Mr. Ryan has become the Republican Party’s poster child for new ideas thanks to his “Roadmap for America’s Future,” a plan for a major overhaul of federal spending and taxes. News media coverage has been overwhelmingly favorable; on Monday, The Washington Post put a glowing profile of Mr. Ryan on its front page, portraying him as the G.O.P.’s fiscal conscience. He’s often described with phrases like “intellectually audacious.”Yeah that's right, cut taxes in half for the wealthiest Americans and make the rest of us pay for it in higher taxes and a massive spending cut across the board in all government services...and all that would actually make the deficit worse than under Obama's proposed plan because of the sheer size of the tax cuts for the most wealthy Americans.
But it’s the audacity of dopes. Mr. Ryan isn’t offering fresh food for thought; he’s serving up leftovers from the 1990s, drenched in flimflam sauce.
Mr. Ryan’s plan calls for steep cuts in both spending and taxes. He’d have you believe that the combined effect would be much lower budget deficits, and, according to that Washington Post report, he speaks about deficits “in apocalyptic terms.” And The Post also tells us that his plan would, indeed, sharply reduce the flow of red ink: “The Congressional Budget Office has estimated that Rep. Paul Ryan’s plan would cut the budget deficit in half by 2020.”
But the budget office has done no such thing. At Mr. Ryan’s request, it produced an estimate of the budget effects of his proposed spending cuts — period. It didn’t address the revenue losses from his tax cuts.
The nonpartisan Tax Policy Center has, however, stepped into the breach. Its numbers indicate that the Ryan plan would reduce revenue by almost $4 trillion over the next decade. If you add these revenue losses to the numbers The Post cites, you get a much larger deficit in 2020, roughly $1.3 trillion.
And that’s about the same as the budget office’s estimate of the 2020 deficit under the Obama administration’s plans. That is, Mr. Ryan may speak about the deficit in apocalyptic terms, but even if you believe that his proposed spending cuts are feasible — which you shouldn’t — the Roadmap wouldn’t reduce the deficit. All it would do is cut benefits for the middle class while slashing taxes on the rich.
And I do mean slash. The Tax Policy Center finds that the Ryan plan would cut taxes on the richest 1 percent of the population in half, giving them 117 percent of the plan’s total tax cuts. That’s not a misprint. Even as it slashed taxes at the top, the plan would raise taxes for 95 percent of the population.

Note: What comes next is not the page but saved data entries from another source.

(** ** The matcher *)

Lemma star_shape f k s l :
  star f k s = Some l -> exists p ps, l = p :: ps.
Proof.
  revert l. induction s as [|c s IH]; intros l; simpl.
  - destruct (k []); simpl; [|discriminate]. intros [= <-]. eauto.
  - destruct (f c).
    + destruct (star f k s) as [[|q qs]|]; simpl.
      * destruct (k (c :: s)); simpl; [|discriminate]. intros [= <-]. eauto.
      * intros [= <-]. eauto.
      * destruct (k (c :: s)); simpl; [|discriminate]. intros [= <-]. eauto.
    + destruct (k (c :: s)); simpl; [|discriminate]. intros [= <-]. eauto.
Qed.

(** What [star] returns: the run it took, then what the continuation
    returned on the rest. *)
Lemma star_sound f k s l :
  star f k s = Some l ->
  exists p ps t, l = p :: ps /\ forallb f p = true /\ s = p ++ t /\ k t = Some ps.
Proof.
  revert l. induction s as [|c s IH]; intros l; simpl.
  - destruct (k []) eqn:E; simpl; [|discriminate]. intros [= <-].
    exists [], l0, []. auto.
  - assert (Hk : emptyPiece (k (c :: s)) = Some l ->
      exists p ps t, l = p :: ps /\ forallb f p = true /\ c :: s = p ++ t /\ k t = Some ps).
    { destruct (k (c :: s)) eqn:E; simpl; [|discriminate]. intros [= <-].
      exists [], l0, (c :: s). auto. }
    destruct (f c) eqn:Fc; [|exact Hk].
    destruct (star f k s) as [[|q qs]|] eqn:E; simpl; try exact Hk.
    intros [= <-]. destruct (IH _ eq_refl) as (p & ps & t & [= -> ->] & Hp & -> & Ht).
    exists (c :: p), ps, t. simpl. rewrite Fc, Hp. auto.
Qed.

(** The pieces [matchAt] returns are a text of the pattern at the head of
    the input. *)
Lemma matchAt_sound pat : forall s ps,
  matchAt pat s = Some ps -> matches pat ps /\ exists t, s = concat ps ++ t.
Proof.
  induction pat as [|a pat IH]; intros s ps; simpl.
  - intros [= <-]. split; [constructor|]. exists s. reflexivity.
  - destruct a as [c|f|f|f].
    + destruct s as [|x s]; [discriminate|].
      destruct (N.eqb_spec x c) as [->|]; [|discriminate].
      destruct (matchAt pat s) as [qs|] eqn:E; simpl; [|discriminate].
      intros [= <-]. destruct (IH _ _ E) as [Hm [t ->]].
      split; [constructor; simpl; auto|]. exists t. reflexivity.
    + destruct s as [|x s]; [discriminate|].
      destruct (f x) eqn:Fx; [|discriminate].
      destruct (matchAt pat s) as [qs|] eqn:E; simpl; [|discriminate].
      intros [= <-]. destruct (IH _ _ E) as [Hm [t ->]].
      split; [constructor; simpl; eauto|]. exists t. reflexivity.
    + intros Hs. destruct (star_sound _ _ _ _ Hs) as (p & qs & t & -> & Hp & -> & Ht).
      destruct (IH _ _ Ht) as [Hm [t' ->]].
      split; [constructor; simpl; auto|]. exists t'. simpl. now rewrite app_assoc.
    + destruct s as [|x s]; [discriminate|].
      destruct (f x) eqn:Fx; [|discriminate].
      destruct (star f (matchAt pat) s) as [[|q qs]|] eqn:E; simpl; try discriminate.
      intros [= <-]. destruct (star_sound _ _ _ _ E) as (p & qs' & t & [= -> ->] & Hp & -> & Ht).
      destruct (IH _ _ Ht) as [Hm [t' ->]].
      split.
      * constructor; [|exact Hm]. simpl. rewrite Fx, Hp. split; [discriminate|reflexivity].
      * exists t'. simpl. now rewrite app_assoc.
Qed.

Finally, let’s talk about those spending cuts. In its first decade, most of the alleged savings in the Ryan plan come from assuming zero dollar growth in domestic discretionary spending, which includes everything from energy policy to education to the court system. This would amount to a 25 percent cut once you adjust for inflation and population growth. How would such a severe cut be achieved? What specific programs would be slashed? Mr. Ryan doesn’t say.
That's what you have to look forward to under the Republicans: Redistribution of wealth to the richest 1% of Americans. Supply-side foolishness at its worst. The party that created the worst bubble economy in history and plunged us into a near-depression wants to roll us back to the 1920's again, at levels of excess for the rich that make the Gilded Age look like poverty.
That's your GOP economic plan, folks. They think you're stupid enough to believe them when they raid the treasury for trillions.